Hansen was one of these scientists. Unlike the rest, he calmly performed his particular duties as leader: keep the scientists on-task, assess and assist as needed, and advise his government contacts about the sudden escalation.

His present composure, complemented by nonchalantly smoking potent cigarettes, was meant to relax his subordinates as they underwent this critical task, but at this moment, the approach was counterproductive.

Then Hansen blinked.

The room was now far redder than before, with the other scientists swapped with mounds of assorted, mutilated body parts and flesh, and blood everywhere, including all over Hansen. There was also a horrid stench which came from everywhere. It was like nothing Hansen had ever experienced – the smell was more like a thing than a true odor.

While all this was unnerving enough, even to Hansen, what really unnerved him was the test subject’s enclosure, which was damaged during the test subject’s escape attempt, was now just empty. No damage, no deformations, nothing. It was like the test subject had never tried to escape.

Hansen wondered to himself, “What happened?” A voice responded, “What do you think happened?”

Suddenly, right in front of Hansen, was the test subject. He was an incorporeal…someone whose form defied explanation. His shape was just wrong, and he somehow emanated an aura of shining darkness. It made just as much sense as a flame which froze things instead of burned them, yet there he was.

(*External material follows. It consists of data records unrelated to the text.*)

(** ** Objects in a store

    [applyMove] receives a reference to a state object whose fields refer to
    further objects and arrays, and it assigns to fields and array slots.
    The store is a list of cells addressed by position; allocation appends. *)

Definition loc := nat.

(** A program over a store of cells [C]: its result and the new store, or
    [None] when it throws. *)
Definition M (C A : Type) : Type := list C → option (A * list C).

Global Instance M_ret {C} : MRet (M C) := λ A a h, Some (a, h).

Global Instance M_bind {C} : MBind (M C) := λ A B k m h,
  match m h with
  | Some (a, h') => k a h'
  | None => None
  end.

Definition throw {C A} : M C A := λ _, None.

(** A computation that only inspects the store. *)
Definition reading {C A} (f : list C → option A) : M C A :=
  λ h, match f h with
       | Some a => Some (a, h)
       | None => None
       end.

(** A new object. *)
Definition alloc {C} (c : C) : M C loc := λ h, Some (length h, h ++ [c]).

(** Overwriting the object at [l]. *)
Definition store {C} (l : loc) (c : C) : M C unit :=
  λ h, if decide (l < length h) then Some ((), <[l := c]> h) else None.

(** Dereferencing a field that may hold [null]. *)
Definition deref {C} (r : option loc) : M C loc :=
  match r with
  | Some l => mret l
  | None => throw
  end.

(** [arr.findIndex(f)] with a callback that reads the store. *)
Fixpoint findIndexM {C} (f : loc → M C bool) (i : Z) (refs : list loc)
    : M C Z :=
  match refs with
  | [] => mret (-1)%Z
  | r :: refs' =>
      found ← f r;
      if found : bool then mret i else findIndexM f (i + 1)%Z refs'
  end.

Module FrontendHeap.

(** The fields of a state object. *)
Record StateObj := mkStateObj {
  oPlayer : option loc;
  oBoxes : loc;
  oGoals : loc;
  oWalls : loc;
  oWidth : Z;
  oHeight : Z;
  oMap : loc
}.

Inductive Cell :=
| CPos (p : Pos)
| CBox (b : Frontend.Box)
| CArray (refs : list loc)
| CSet (keys : gset string)
| CStrings (rows : list string)
| CState (o : StateObj).

Definition setOPlayer (o : StateObj) (r : option loc) : StateObj :=
  mkStateObj r (oBoxes o) (oGoals o) (oWalls o) (oWidth o) (oHeight o)
    (oMap o).

Definition readPos (h : list Cell) (l : loc) : option Pos :=
  match h !! l with Some (CPos p) => Some p | _ => None end.

Definition readBox (h : list Cell) (l : loc) : option Frontend.Box :=
  match h !! l with Some (CBox b) => Some b | _ => None end.

Definition readArray (h : list Cell) (l : loc) : option (list loc) :=
  match h !! l with Some (CArray refs) => Some refs | _ => None end.

Definition readSet (h : list Cell) (l : loc) : option (gset string) :=
  match h !! l with Some (CSet keys) => Some keys | _ => None end.

Definition readStrings (h : list Cell) (l : loc) : option (list string) :=
  match h !! l with Some (CStrings rows) => Some rows | _ => None end.

Definition readStateObj (h : list Cell) (l : loc) : option StateObj :=
  match h !! l with Some (CState o) => Some o | _ => None end.

(** The state value that the object at [l] represents. *)
Definition readState (h : list Cell) (l : loc) : option Frontend.State :=
  o ← readStateObj h l;
  player ← match oPlayer o with
           | None => Some None
           | Some r => Some <$> readPos h r
           end;
  boxes ← readArray h (oBoxes o) ≫= mapM (readBox h);
  goals ← readArray h (oGoals o) ≫= mapM (readPos h);
  walls ← readSet h (oWalls o);
  rows ← readStrings h (oMap o);
  Some (Frontend.mkState player boxes goals walls (oWidth o) (oHeight o)
          rows).

Definition loadPos (l : loc) : M Cell Pos := reading (λ h, readPos h l).
Definition loadBox (l : loc) : M Cell Frontend.Box :=
  reading (λ h, readBox h l).
Definition loadArray (l : loc) : M Cell (list loc) :=
  reading (λ h, readArray h l).
Definition loadState (l : loc) : M Cell StateObj :=
  reading (λ h, readStateObj h l).

(** The object literal that [applyMove] starts with: new objects for the
    player, for every box and for every goal, new arrays, and the references
    to the wall set and to the rows shared with [state]. *)
Definition cloneState (state : loc) : M Cell loc :=
  o ← loadState state;
  playerRef ← deref (oPlayer o);
  p ← loadPos playerRef;
  newPlayer ← alloc (CPos (mkPos (posX p) (posY p)));
  boxRefs ← loadArray (oBoxes o);
  newBoxRefs ← mapM (λ r,
      b ← loadBox r;
      alloc (CBox (Frontend.mkBox (Frontend.boxX b) (Frontend.boxY b)
                     (Frontend.boxId b)))) boxRefs;
  newBoxes ← alloc (CArray newBoxRefs);
  goalRefs ← loadArray (oGoals o);
  newGoalRefs ← mapM (λ r,
      g ← loadPos r;
      alloc (CPos (mkPos (posX g) (posY g)))) goalRefs;
  newGoals ← alloc (CArray newGoalRefs);
  alloc (CState (mkStateObj (Some newPlayer) newBoxes newGoals
                   (oWalls o) (oWidth o) (oHeight o) (oMap o))).

(** [applyMove] on the store. *)
Definition applyMove (state : loc) (move : Move) : M Cell loc :=
  newState ← cloneState state;
  o1 ← loadState newState;
  playerRef1 ← deref (oPlayer o1);
  p1 ← loadPos playerRef1;
  let x := posX p1 in
  let y := posY p1 in
  let '(dx, dy) := dirs move in
  let newX := (x + dx)%Z in
  let newY := (y + dy)%Z in
  movedPlayer ← alloc (CPos (mkPos newX newY));
  o2 ← loadState newState;
  store newState (CState (setOPlayer o2 (Some movedPlayer)));;
  o3 ← loadState newState;
  refs ← loadArray (oBoxes o3);
  boxIndex ← findIndexM (λ r,
      b ← loadBox r;
      mret ((Frontend.boxX b =? newX)%Z && (Frontend.boxY b =? newY)%Z))
    0%Z refs;
  (if negb (boxIndex =? -1)%Z then
     r ← reading (λ _, refs !! Z.to_nat boxIndex);
     b ← loadBox r;
     movedBox ← alloc (CBox (Frontend.mkBox (newX + dx)%Z (newY + dy)%Z
                               (Frontend.boxId b)));
     refs' ← loadArray (oBoxes o3);
     store (oBoxes o3) (CArray (setIndex refs' boxIndex movedBox))
   else mret ());;
  mret newState.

“I must applaud your government’s efforts, Hansen,” said the test subject. “I didn’t think they could actually build these machines. Then again, if a monkey is shown a man using a spoon to dig up food, the monkey will eventually find a way to make a spoon and copy the more intelligent being.”

Hansen remained quiet. He vividly remembered the one key part of the briefing on the test subject: do not talk to the subject unless explicitly ordered.

“I actually had a challenge escaping from my little cage,” said the subject in a mocking tone, “but in the end it was just a cage. And I quite hate cages. So constricting.”

“And you can talk, Hansen. Did your superiors really mean for you to remain silent when they’re very, very dead?” The test subject looked at Hansen with a questioning look, a powerful look.

For a moment, Hansen hesitated. The briefing warned him of the subject's habitual trickery, but given the subject’s handiwork, Hansen decided he should talk. Nonetheless, he aired on the side of caution by being as concise as possible.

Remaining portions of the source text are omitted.